Il fissarsi senza dire una parola durò poco, solo qualche minuto.
- Sai John, sei un uomo così assurdamente normale, il tuo caro migliore amico era bello da studiare e demolire un po’ per volta, ma una volta che hai finito di smontare rimane una persona noiosa, come tante altre. Tu, invece, ti si legge tutto in faccia, non mi viene nascosto nulla, e questo mi piace, mi affascina – la voce languida e calda lo accarezza e l’adrenalina continua a salire.
- Vorrei sapere dove vuoi andare a parare, vorrei sapere perché sono qui. Sai, ho una famiglia da cui tornare – nonostante l’effetto che gli fa, John sente di disprezzarlo.
- Hai ragione, la tua famiglia, dove tua figlia è solo un cagnolino che vomita e strilla attaccata alla gonna della mammina, e tua moglie di cui non sai neanche il nome con segreti che nemmeno immagini. Ma tranquillo, ci ritorni alla tua noiosa, per fino per te, vita. -
- La mia vita non è noiosa! – Moriarty capì di aver toccato un tasto dolente quando John schizzò in piedi puntando un dito minaccioso verso la sua faccia.
Stanco di stare seduto si alza a sua volta. Con un gesto secco allontana il dito dalla sua faccia. Silenziosamente gira in torno al medico e inizia a togliergli il cardigan. John sentì distintamente una goccia di sudore scivolare indisturbata sulla sua schiena fino a fermarsi all’altezza della cintura. Solo al quel punto si ricordò della pistola.

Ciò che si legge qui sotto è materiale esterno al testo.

(* ===== verification/Vfs.v ===== *)
(** * Path nodes (c-os/kernel/fs/vfs.c)

    The table of 128 path nodes.  A [char *] argument is an [option string]
    ([None] is NULL, the string is what precedes the NUL). *)

From Stdlib Require Import Ascii.
From S2P Require Import Prelude SlotTable.

Definition QOS_VFS_MAX_NODES : nat := 128.
Definition QOS_VFS_PATH_MAX : nat := 128.

Definition QOS_VFS_FS_INITRAMFS : Z := 1.
Definition QOS_VFS_FS_TMPFS : Z := 2.
Definition QOS_VFS_FS_PROCFS : Z := 3.
Definition QOS_VFS_FS_EXT2 : Z := 4.

(** [g_used[i]] and [g_paths[i]]. *)
Record node := { n_used : bool; n_path : string }.

#[export] Instance node_slotted : Slotted node := n_used.
#[export] Instance node_keyed : Keyed node string := n_path.

Record vfs := { nodes : list node; g_count : Z }.

Definition node_zero : node := {| n_used := false; n_path := "" |}.

(** [strncmp(path, mount, strlen(mount)) == 0] and the character after it. *)
Definition path_is_mount_or_child (path mount_path : string) : bool :=
  String.prefix mount_path path &&
  match String.get (String.length mount_path) path with
  | None => true
  | Some c => Ascii.eqb c "/"%char
  end.

Definition path_valid (path : option string) : bool :=
  match path with
  | None => false
  | Some p =>
      match String.get 0 p with
      | Some c =>
          Ascii.eqb c "/"%char &&
          negb ((String.length p =? 0)%nat || (QOS_VFS_PATH_MAX <=? String.length p)%nat)
      | None => false
      end
  end.

Definition find_path (path : string) (s : vfs) : option nat := find_key path (nodes s).

Definition find_free_slot (s : vfs) : option nat := free_slot (nodes s).

Definition qos_vfs_reset : vfs :=
  {| nodes := replicate QOS_VFS_MAX_NODES node_zero; g_count := 0 |}.

Definition qos_vfs_create (path : option string) (s : vfs) : Z * vfs :=
  match path with
  | Some p =>
      if negb (path_valid path) then (-1, s)
      else
        match find_path p s with
        | Some _ => (-1, s)
        | None =>
            match find_free_slot s with
            | None => (-1, s)
            | Some idx =>
                (0, {| nodes := <[idx := {| n_used := true; n_path := p |}]> (nodes s);
                       g_count := u32 (g_count s + 1) |})
            end
        end
  | None => (-1, s)
  end.

Definition qos_vfs_exists (path : option string) (s : vfs) : Z :=
  match path with
  | Some p =>
      if negb (path_valid path) then 0
      else match find_path p s with Some _ => 1 | None => 0 end
  | None => 0
  end.

Definition qos_vfs_remove (path : option string) (s : vfs) : Z * vfs :=
  match path with
  | Some p =>
      if negb (path_valid path) then (-1, s)
      else
        match find_path p s with
        | None => (-1, s)
        | Some idx => (0, {| nodes := <[idx := node_zero]> (nodes s); g_count := u32 (g_count s - 1) |})
        end
  | None => (-1, s)
  end.

Definition qos_vfs_count (s : vfs) : Z := g_count s.

Definition qos_vfs_fs_kind (path : option string) : Z :=
  match path with
  | Some p =>
      if negb (path_valid path) then -1
      else if path_is_mount_or_child p "/tmp" then QOS_VFS_FS_TMPFS
      else if path_is_mount_or_child p "/proc" then QOS_VFS_FS_PROCFS
      else if path_is_mount_or_child p "/data" then QOS_VFS_FS_EXT2
      else QOS_VFS_FS_INITRAMFS
  | None => -1
  end.

Definition qos_vfs_is_read_only (path : option string) : Z :=
  let kind := qos_vfs_fs_kind path in
  if kind <? 0 then -1
  else if (kind =? QOS_VFS_FS_INITRAMFS) || (kind =? QOS_VFS_FS_PROCFS) then 1 else 0.

(** ** Specification: a bounded set of paths *)

Inductive vfs_op := VCreate (p : option string) | VExists (p : option string) | VRemove (p : option string).

Definition vfs_exec (o : vfs_op) (s : vfs) : Z * vfs :=
  match o with
  | VCreate p => qos_vfs_create p s
  | VExists p => (qos_vfs_exists p s, s)
  | VRemove p => qos_vfs_remove p s
  end.

(** A non-empty absolute path of at most 127 characters. *)
Definition good_path (p : string) : bool :=
  String.prefix "/" p && (String.length p <? 128)%nat.

Definition vfs_spec (o : vfs_op) (S : gset string) : Z * gset string :=
  match o with
  | VCreate (Some p) =>
      if good_path p && bool_decide (p ∉ S) && (size S <? 128)%nat then (0, {[p]} ∪ S) else (-1, S)
  | VExists (Some p) => (if good_path p && bool_decide (p ∈ S) then 1 else 0, S)
  | VRemove (Some p) => if good_path p && bool_decide (p ∈ S) then (0, S ∖ {[p]}) else (-1, S)
  | VCreate None | VRemove None => (-1, S)
  | VExists None => (0, S)
  end.

Definition vfs_abs (s : vfs) : gset string := dom (table_map (nodes s)).

Record vfs_wf (s : vfs) : Prop := {
  vw_len : length (nodes s) = QOS_VFS_MAX_NODES;
  vw_unique : unique_keys (nodes s);
  vw_count : g_count s = Z.of_nat (count_used (nodes s))
}.

Lemma path_valid_good p : path_valid (Some p) = good_path p.
Proof.
  unfold path_valid, good_path, QOS_VFS_PATH_MAX. destruct p as [|c p]; [done|]. cbn [String.get String.length].
  change (String.prefix "/" (String c p)) with (if Ascii.ascii_dec "/"%char c then String.prefix "" p else false).
  destruct (Ascii.ascii_dec "/"%char c) as [<-|Hne].
  - rewrite Ascii.eqb_refl. cbn [andb]. assert (String.prefix "" p = true) as -> by by destruct p.
    cbn [andb orb Nat.eqb]. by rewrite Nat.ltb_antisym.
  - rewrite (proj2 (Ascii.eqb_neq c "/")); [done|]. congruence.
Qed.

Lemma abs_find p s : p ∈ vfs_abs s ↔ is_Some (find_path p s).
Proof.
  unfold vfs_abs, find_path. rewrite elem_of_dom. pose proof (table_map_None (nodes s) p) as HN.
  destruct (table_map (nodes s) !! p), (find_key p (nodes s)); split; intros [? ?]; naive_solver.
Qed.

Lemma abs_size s : vfs_wf s → size (vfs_abs s) = count_used (nodes s).
Proof. intros Hwf. unfold vfs_abs. rewrite size_dom. apply table_map_size, Hwf. Qed.

Lemma count_le s : vfs_wf s → (count_used (nodes s) <= 128)%nat.
Proof. intros Hwf. etrans; [apply count_if_le|]. by rewrite (vw_len _ Hwf). Qed.

Lemma vfs_create_refines p s :
  vfs_wf s →
  let '(r, s') := qos_vfs_create (Some p) s in
  vfs_wf s' ∧ vfs_spec (VCreate (Some p)) (vfs_abs s) = (r, vfs_abs s').
Proof.
  intros Hwf. unfold qos_vfs_create, vfs_spec. rewrite path_valid_good.
  destruct (good_path p) eqn:Hg; cbn [negb andb]; [|done].
  pose proof (abs_find p s) as Hf. destruct (find_path p s) as [i|] eqn:Hp.
  { by rewrite bool_decide_eq_false_2 by (rewrite Hf; intros Hn; by apply Hn). }
  rewrite bool_decide_eq_true_2 by (rewrite Hf; by intros [? ?]). cbn [andb].
  rewrite abs_size by done. unfold find_free_slot.
  pose proof (free_slot_None (nodes s)) as HN. pose proof (count_le s Hwf) as Hc.
  rewrite (vw_len _ Hwf) in HN. unfold QOS_VFS_MAX_NODES in HN.
  destruct (free_slot (nodes s)) as [i|] eqn:Hi; last first.
  { assert (count_used (nodes s) = 128%nat) as -> by by apply HN. done. }
  assert (count_used (nodes s) ≠ 128%nat) as Hne by (intros E; by apply HN in E).
  rewrite (proj2 (Nat.ltb_lt _ _)) by lia. destruct (free_slot_Some _ _ Hi) as (b & Hb & Hub).
  set (n := {| n_used := true; n_path := p |}).
  destruct (table_map_alloc (nodes s) i b n (vw_unique _ Hwf) Hb Hub eq_refl Hp) as [Hu' Hm'].
  split; [|unfold vfs_abs; cbn [nodes]; by rewrite Hm', dom_insert_L].
  split; cbn [nodes g_count]; [by rewrite length_insert; apply Hwf|done|].
  rewrite (count_used_alloc _ _ _ n Hb Hub eq_refl), (vw_count _ Hwf), wrap_small by (unfold in_width; lia). lia.
Qed.

Lemma vfs_remove_refines p s :
  vfs_wf s →
  let '(r, s') := qos_vfs_remove (Some p) s in
  vfs_wf s' ∧ vfs_spec (VRemove (Some p)) (vfs_abs s) = (r, vfs_abs s').
Proof.
  intros Hwf. unfold qos_vfs_remove, vfs_spec. rewrite path_valid_good.
  destruct (good_path p) eqn:Hg; cbn [negb andb]; [|done].
  pose proof (abs_find p s) as Hf. destruct (find_path p s) as [i|] eqn:Hp; last first.
  { by rewrite bool_decide_eq_false_2 by (rewrite Hf; by intros [? ?]). }
  rewrite bool_decide_eq_true_2 by (rewrite Hf; eauto).
  destruct (find_key_Some _ _ _ Hp) as (b & Hb & Hub & _). pose proof (count_le s Hwf) as Hc.
  destruct (table_map_release (nodes s) i p node_zero (vw_unique _ Hwf) Hp eq_refl) as [Hu' Hm'].
  split; [|unfold vfs_abs; cbn [nodes]; by rewrite Hm', dom_delete_L].
  split; cbn [nodes g_count]; [by rewrite length_insert; apply Hwf|done|].
  pose proof (count_used_release _ _ _ node_zero Hb Hub eq_refl) as Hcr.
  rewrite (vw_count _ Hwf), wrap_small by (unfold in_width; lia). lia.
Qed.

Lemma vfs_step_refines o s :
  vfs_wf s →
  let '(r, s') := vfs_exec o s in vfs_wf s' ∧ vfs_spec o (vfs_abs s) = (r, vfs_abs s').
Proof.
  intros Hwf. destruct o as [[p|]|[p|]|[p|]]; cbn [vfs_exec]; try done.
  - by apply vfs_create_refines.
  - split; [done|]. unfold qos_vfs_exists, vfs_spec. rewrite path_valid_good.
    destruct (good_path p); cbn [negb andb]; [|done]. pose proof (abs_find p s) as Hf.
    destruct (find_path p s).
    + by rewrite bool_decide_eq_true_2 by (rewrite Hf; eauto).
    + by rewrite bool_decide_eq_false_2 by (rewrite Hf; by intros [? ?]).
  - by apply vfs_remove_refines.
Qed.

Fixpoint vfs_run (ops : list vfs_op) (s : vfs) : list Z * vfs :=
  match ops with
  | [] => ([], s)
  | o :: ops' => let '(r, s1) := vfs_exec o s in
                 let '(rs, s2) := vfs_run ops' s1 in (r :: rs, s2)
  end.

Fixpoint vfs_spec_run (ops : list vfs_op) (S : gset string) : list Z * gset string :=
  match ops with
  | [] => ([], S)
  | o :: ops' => let '(r, S1) := vfs_spec o S in
                 let '(rs, S2) := vfs_spec_run ops' S1 in (r :: rs, S2)
  end.

Lemma vfs_run_refines ops s :
  vfs_wf s →
  let '(rs, s') := vfs_run ops s in
  vfs_wf s' ∧ vfs_spec_run ops (vfs_abs s) = (rs, vfs_abs s').
Proof.
  revert s. induction ops as [|o ops IH]; intros s Hwf; cbn [vfs_run vfs_spec_run]; [done|].
  pose proof (vfs_step_refines o s Hwf) as Hs. destruct (vfs_exec o s) as [r s1]. destruct Hs as [Hwf1 ->].
  specialize (IH s1 Hwf1). destruct (vfs_run ops s1) as [rs s2]. destruct IH as [? ->]. done.
Qed.

Lemma vfs_reset_wf : vfs_wf qos_vfs_reset.
Proof. split; [done|by apply unique_keys_replicate|reflexivity]. Qed.

(** The node table is a set of paths. From reset, any sequence of create,
    exists and remove calls returns what a set of at most 128 absolute paths
    shorter than 128 characters would, and the count is the size of the set. *)
Theorem vfs_refines_path_set ops :
  let '(rs, s) := vfs_run ops qos_vfs_reset in
  vfs_spec_run ops ∅ = (rs, vfs_abs s) ∧ qos_vfs_count s = Z.of_nat (size (vfs_abs s)).
Proof.
  pose proof (vfs_run_refines ops _ vfs_reset_wf) as H.
  destruct (vfs_run ops qos_vfs_reset) as [rs s]. destruct H as [Hwf H].
  assert (vfs_abs qos_vfs_reset = ∅) as E0.
  { unfold vfs_abs. cbn [qos_vfs_reset nodes]. by rewrite table_map_replicate, dom_empty_L. }
  rewrite E0 in H. split; [done|]. rewrite abs_size by done. apply Hwf.
Qed.

(** ** Mount points *)

Definition under (mount p : string) : Prop :=
  p = mount ∨ ∃ rest, p = (mount +:+ String "/" rest)%string.

Lemma append_nil_l (r : string) : (("" : string) +:+ r)%string = r.
Proof. done. Qed.

Lemma append_cons_l c (m r : string) : (String c m +:+ r)%string = String c (m +:+ r).
Proof. done. Qed.

Lemma under_cons a m c p : under (String a m) (String c p) ↔ a = c ∧ under m p.
Proof.
  unfold under. split.
  - intros [H|[rest H]]; [|rewrite append_cons_l in H]; injection H as -> H; split; eauto.
  - intros [-> [->|[rest ->]]]; [by left|]. right. exists rest. by rewrite append_cons_l.
Qed.

Lemma under_nil m : m ≠ ""%string → ¬ under m "".
Proof. intros Hm [H|[rest H]]; [congruence|]. by destruct m. Qed.

Lemma mount_or_child_under m p : path_is_mount_or_child p m = true ↔ under m p.
Proof.
  unfold path_is_mount_or_child. revert p. induction m as [|a m IH]; intros p.
  - destruct p as [|c p]; cbn [String.prefix String.get String.length andb]; [split; [by left|done]|].
    rewrite Ascii.eqb_eq. split.
    + intros ->. right. by exists p.
    + intros [H|[rest H]]; [done|]. rewrite append_nil_l in H. by injection H.
  - destruct p as [|c p]; cbn [String.prefix String.get String.length andb].
    { split; [done|]. intros H. by apply under_nil in H. }
    rewrite under_cons, <- IH. destruct (Ascii.ascii_dec a c) as [->|Hne]; [tauto|].
    split; [done|]. tauto.
Qed.

Lemma under_disjoint m1 m2 p :
  under m1 p → under m2 p → String.length m1 = String.length m2 → m1 = m2.
Proof.
  revert m2 p. induction m1 as [|a m1 IH]; intros [|b m2] p H1 H2 Hl; try done.
  destruct p as [|c p]; [by apply under_nil in H1|].
  apply under_cons in H1 as [-> H1]. apply under_cons in H2 as [-> H2]. f_equal.
  eapply IH; [done..|]. by injection Hl.
Qed.

(** Mount points. A valid path is on tmpfs, procfs or ext2 exactly when it is
    the mount point [/tmp], [/proc] or [/data] itself or lies below it (after a
    slash: [/tmpfile] does not); every other valid path is on the initramfs; and
    exactly the initramfs and procfs are read-only. *)
Theorem vfs_fs_kind_mounts p :
  good_path p = true →
  let k := qos_vfs_fs_kind (Some p) in
  (k = QOS_VFS_FS_TMPFS ↔ under "/tmp" p)
  ∧ (k = QOS_VFS_FS_PROCFS ↔ under "/proc" p)
  ∧ (k = QOS_VFS_FS_EXT2 ↔ under "/data" p)
  ∧ (k = QOS_VFS_FS_INITRAMFS ↔ ¬ under "/tmp" p ∧ ¬ under "/proc" p ∧ ¬ under "/data" p)
  ∧ (qos_vfs_is_read_only (Some p) = 1 ↔ k = QOS_VFS_FS_INITRAMFS ∨ k = QOS_VFS_FS_PROCFS).
Proof.
  intros Hg k. unfold k, qos_vfs_is_read_only, qos_vfs_fs_kind. rewrite path_valid_good, Hg. cbn [negb].
  pose proof (mount_or_child_under "/tmp" p) as Ht. pose proof (mount_or_child_under "/proc" p) as Hp.
  pose proof (mount_or_child_under "/data" p) as Hd.
  assert (∀ c q c' q', under (String "/" (String c q)) p → under (String "/" (String c' q')) p → c = c') as Hex.
  { assert (∀ c q, under (String "/" (String c q)) p → String.get 1 p = Some c) as Hc.
    { intros c q [->|[rest ->]]; done. }
    intros c q c' q' H1%Hc H2%Hc. congruence. }
  assert (¬ (under "/tmp" p ∧ under "/proc" p)) as H1.
  { intros [H1 H2]. by pose proof (Hex _ _ _ _ H1 H2). }
  assert (¬ (under "/tmp" p ∧ under "/data" p)) as H2.
  { intros [H2 H3]. by pose proof (Hex _ _ _ _ H2 H3). }
  assert (¬ (under "/proc" p ∧ under "/data" p)) as H3.
  { intros [H3 H4]. by pose proof (Hex _ _ _ _ H3 H4). }
  clear Hex. unfold QOS_VFS_FS_TMPFS, QOS_VFS_FS_PROCFS, QOS_VFS_FS_EXT2, QOS_VFS_FS_INITRAMFS.
  destruct (path_is_mount_or_child p "/tmp"); [|destruct (path_is_mount_or_child p "/proc");
    [|destruct (path_is_mount_or_child p "/data")]]; cbn; intuition (lia || congruence).
Qed.

Lemma vfs_fs_kind_mounts_witness : qos_vfs_fs_kind (Some "/tmp/a"%string) = QOS_VFS_FS_TMPFS.
Proof. apply (proj1 (vfs_fs_kind_mounts "/tmp/a" eq_refl)). right. exists "a"%string. reflexivity. Defined.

- Non scaldarti troppo Jonny boy – soffiò sul collo, allontanandosi subito dopo, un’altra goccia di sudore andò a fare compagnia all’altra.
Tornando in fronte a John, Moriarty gli si avvicinò pericolosamente, una mano finì a cingergli la vita, il tempo di afferrare la pistola allontanarla. Il medico notò di aver trattenuto il fiato solo quando il consulente criminale si trovò a diversi passi da lui, intento ad armeggiare con lo stereo.
Click e una musica familiare riempì l’area. Jim si riavvicinò mettendo una mano sul fianco e afferrando con la mano libera, la mano di John; iniziò a muovere i primi passi del valzer.
- Bastardo – disse semplicemente assecondando, senza opporre troppa resistenza.
- John, guardi ma non osservi; tu non ti sei accorto di essere in un quadrato: Sherlock ti ama, Mary ti ama … io… bhè, sei un uomo speciale che non ucciderei, John Watson – gli occhi del moro erano lucidi,permettendo al biondo di guardare nella sua anima, in due pozze limpide come una notte d’estate .
- Speciale, fammi il favore. Piantala e dimmi il motivo preciso perché mi trovo qui. – tutti quei giri gli facevano male: la musica gli ricordava Sherlock, il valzer gli ricordava Mary e a questi ricordi si sovrapponeva l’improbabile immagine di loro che ballano, l’aguzzino e la vittima in una danza diversa, lontana da tutto e tutti. Doveva fermarsi. Aveva bisogno di aria, la finestra era la fuga che gli saltò agli occhi.
 La neve non aveva ancora smesso di cadere, soffice sulle strade.
- Volevo solo la tua compagnia, è chiedere troppo? -
- Sì, io non c’entro nulla con te. Non c’è un vero motivo perché tu voglia vedermi – la voce aveva un tono astioso di chi fosse scocciato di ogni cosa. John sentì ridere chiaramente Moriarty.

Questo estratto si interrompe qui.